I'm implementing elliptic curve cryptography algorithms (i.e., X25519 and Ed25519) using the AVX-512IFMA instructions.
When I compared my vectorized implementation with the x86-64 assembly version, I found that my vectorized implementation suffered severe performance degradation under cold start conditions.
The warm start test means that the function is executed 1000 times to load the instruction and data cache before starting to record the CPU cycle (CC).
A cold start test means executing the function directly (without loading caches) and recording its CC.
My tests show that the x86-64 assembly implementation suffers little performance degradation under cold start conditions.
However, the vectorized implementation degrades performance by a factor of 2~3 under cold-start conditions; in other words, the CC under cold-start conditions is about 2~3 times higher than the CC under warm-start conditions.
In order to explore the cause of this problem, I made the following attempts.

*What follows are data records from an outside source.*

(* ===== verification/SyscallHook.v ===== *)
(** The callbacks of src/syscall_hook.cpp, an alternative to those of the tool: they follow the
    copies of a descriptor, and keep a flag that there is a taint. *)

From stdpp Require Import strings.
From S2P Require Import Prelude TagTraits Tagmap SyscallDesc SyscallPost MyTool.

Module SyscallHook.
Import TagTraits Tagmap SyscallDesc SyscallPost MyTool.

Definition FUZZING_INPUT_FILE : string := "cur_input".

Section hook.
Context {B tag : Type} `{TagOps B tag} `{Abi}.
Notation callee := (prog (tool B tag) unit).
Implicit Types (w : world) (tid : N).

Definition is_tainted (t : tool B tag) : bool := tainted t.
Definition is_fuzzing_fd (fd : Z) (t : tool B tag) : bool := (fd =? 0)%Z || bool_decide (fd ∈ fdset t).
Definition add_fuzzing_fd (fd : Z) : callee :=
  if (0 <? fd)%Z then modify (fun t => set_fdset ({[ fd ]} ∪ fdset t) t) else mret tt.
Definition remove_fuzzing_fd (fd : Z) : callee := modify (fun t => set_fdset (fdset t ∖ {[ fd ]}) t).

Definition post_open_hook w tid : callee :=
  ctx ← gets (ctx_of tid);
  let fd := to_int (ret ctx) in
  if (fd <? 0)%Z then mret tt
  else if strstr (c_string w (arg_of ctx 0)) FUZZING_INPUT_FILE then add_fuzzing_fd fd
  else mret tt.

Definition post_openat_hook w tid : callee :=
  ctx ← gets (ctx_of tid);
  let fd := to_int (ret ctx) in
  if strstr (c_string w (arg_of ctx 1)) FUZZING_INPUT_FILE then add_fuzzing_fd fd else mret tt.

Definition post_dup_hook tid : callee :=
  ctx ← gets (ctx_of tid);
  let ret := to_int (ret ctx) in
  if (ret <? 0)%Z then mret tt
  else
    old ← gets (is_fuzzing_fd (to_int (arg_of ctx 0)));
    if (old : bool) then add_fuzzing_fd ret else mret tt.

Definition post_dup2_hook tid : callee :=
  ctx ← gets (ctx_of tid);
  if (to_int (ret ctx) <? 0)%Z then mret tt
  else
    old ← gets (is_fuzzing_fd (to_int (arg_of ctx 0)));
    if (old : bool) then add_fuzzing_fd (to_int (arg_of ctx 1)) else mret tt.

Definition post_close_hook tid : callee :=
  ctx ← gets (ctx_of tid);
  if failed ctx then mret tt
  else
    let fd := to_int (arg_of ctx 0) in
    fuzzing ← gets (is_fuzzing_fd fd);
    if (fuzzing : bool) then remove_fuzzing_fd fd else mret tt.

(** [if (count > nr + 32) count = nr + 32]. *)
Definition limit_count (count nr : N) : N := if add64 nr 32 <? count then add64 nr 32 else count.

(** [nr <= 0] holds for zero only: [nr] is a [size_t]. *)
Definition post_read_hook w tid : callee :=
  ctx ← gets (ctx_of tid);
  let nr := ret ctx in
  if nr =? 0 then mret tt
  else
    let fd := to_int (arg_of ctx 0) in
    let buf := arg_of ctx 1 in
    let count := arg_of ctx 2 in
    fuzzing ← gets (is_fuzzing_fd fd);
    if (fuzzing : bool) then
      _ ← modify set_tainted;
      t ← gets id;
      read_off ←
        (if (fd =? 0)%Z then
           _ ← modify (fun t => set_stdin (w32 (stdin_read_off t + nr)) t);
           mret (stdin_read_off t)
         else mret (sub32 (w32 (lseek w fd)) (w32 nr)));
      for_u32 (limit_count count nr) (fun i => taint_byte tid (add64 buf i) (read_off + i))
    else on_engine (clrn buf nr).

Definition post_pread64_hook tid : callee :=
  ctx ← gets (ctx_of tid);
  let nr := ret ctx in
  if nr =? 0 then mret tt
  else
    let fd := to_int (arg_of ctx 0) in
    let buf := arg_of ctx 1 in
    let count := arg_of ctx 2 in
    let read_off := w32 (arg_of ctx 3) in
    fuzzing ← gets (is_fuzzing_fd fd);
    if (fuzzing : bool) then
      _ ← modify set_tainted;
      for_u32 (limit_count count nr) (fun i => taint_byte tid (add64 buf i) (read_off + i))
    else on_engine (clrn buf count).

(** [PROT_READ] is 1.  The range starts at the address that was asked for. *)
Definition post_mmap_hook tid : callee :=
  ctx ← gets (ctx_of tid);
  let fd := to_int (arg_of ctx 4) in
  if (ret ctx =? minus1_64) || (N.land (arg_of ctx 2) 1 =? 0) then mret tt
  else
    let buf := arg_of ctx 0 in
    let nr := arg_of ctx 1 in
    let read_off := arg_of ctx 5 in
    fuzzing ← gets (is_fuzzing_fd fd);
    if (fuzzing : bool) then
      _ ← modify set_tainted;
      for_u32 nr (fun i => taint_byte tid (add64 buf i) (read_off + i))
    else on_engine (clrn buf nr).

Definition post_munmap_hook tid : callee :=
  ctx ← gets (ctx_of tid);
  if ret ctx =? minus1_64 then mret tt else on_engine (clrn (arg_of ctx 0) (arg_of ctx 1)).

(** The callbacks that [hook_file_syscall] registers. *)
Definition file_hooks : list (nat * callback) :=
  [(2%nat, hook_open); (257%nat, hook_openat); (32%nat, hook_dup); (33%nat, hook_dup2);
   (292%nat, hook_dup2); (3%nat, hook_close); (0%nat, hook_read); (17%nat, hook_pread64);
   (9%nat, hook_mmap); (11%nat, hook_munmap)].
Definition hook_file_syscall : callee :=
  modify (fun t => set_descs (set_posts file_hooks (syscall_descs t)) t).
End hook.
End SyscallHook.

Attempt 1: Measure their code size.
I found that the code size of the vectorized implementation and the x86-64 implementation are both close to 32KB (also the size of the L1I cache).
At the same time, I also tested their L1I misses using the perf tool. I found that the vectorized implementation is about 5320 times, while the x86-64 implementation is about 5100 times. The gap between these two metrics is not particularly large, so this is not enough to explain our problem.
Attempt 2: Analysis using the topdown analysis method
I found that under cold start conditions, the performance bottlenecks of both are CPU front-end and CPU back-end, and their ratios are close. The CPU front-end is 31.3% and 31.3% and the CPU back-end is 34% and 28.1% for the vectorized implementation and the x86-64 implementation, respectively.
The relevant results of the topdown analysis method can not explain my problem.
Attempt 3: Analyze Instruction Encoding
For x86-64 assembly instructions, the encoding length of `add %al, (%rax)` is 2 bytes, and the encoding length of `add %al, 0x53ab6345 (%rdx)` is 6 bytes.
For AVX-512 instructions, the encoding length of `vpaddq (%rdx), %zmm7, %zmm4` is 6 bytes, and the encoding length of `vpaddq 0x40(%rdx), %zmm5, %zmm3` is 7 bytes.
On average, the code length of AVX-512 instructions is longer than that of x86-64.
But this discovery seems to be of little significance, because their code size is close.
Now, I don't know how to explain this problem, can you give me some ideas?
I know this might be a very complicated question, but it would be very grateful if you could give me some ideas.
I can provide more relevant data if required.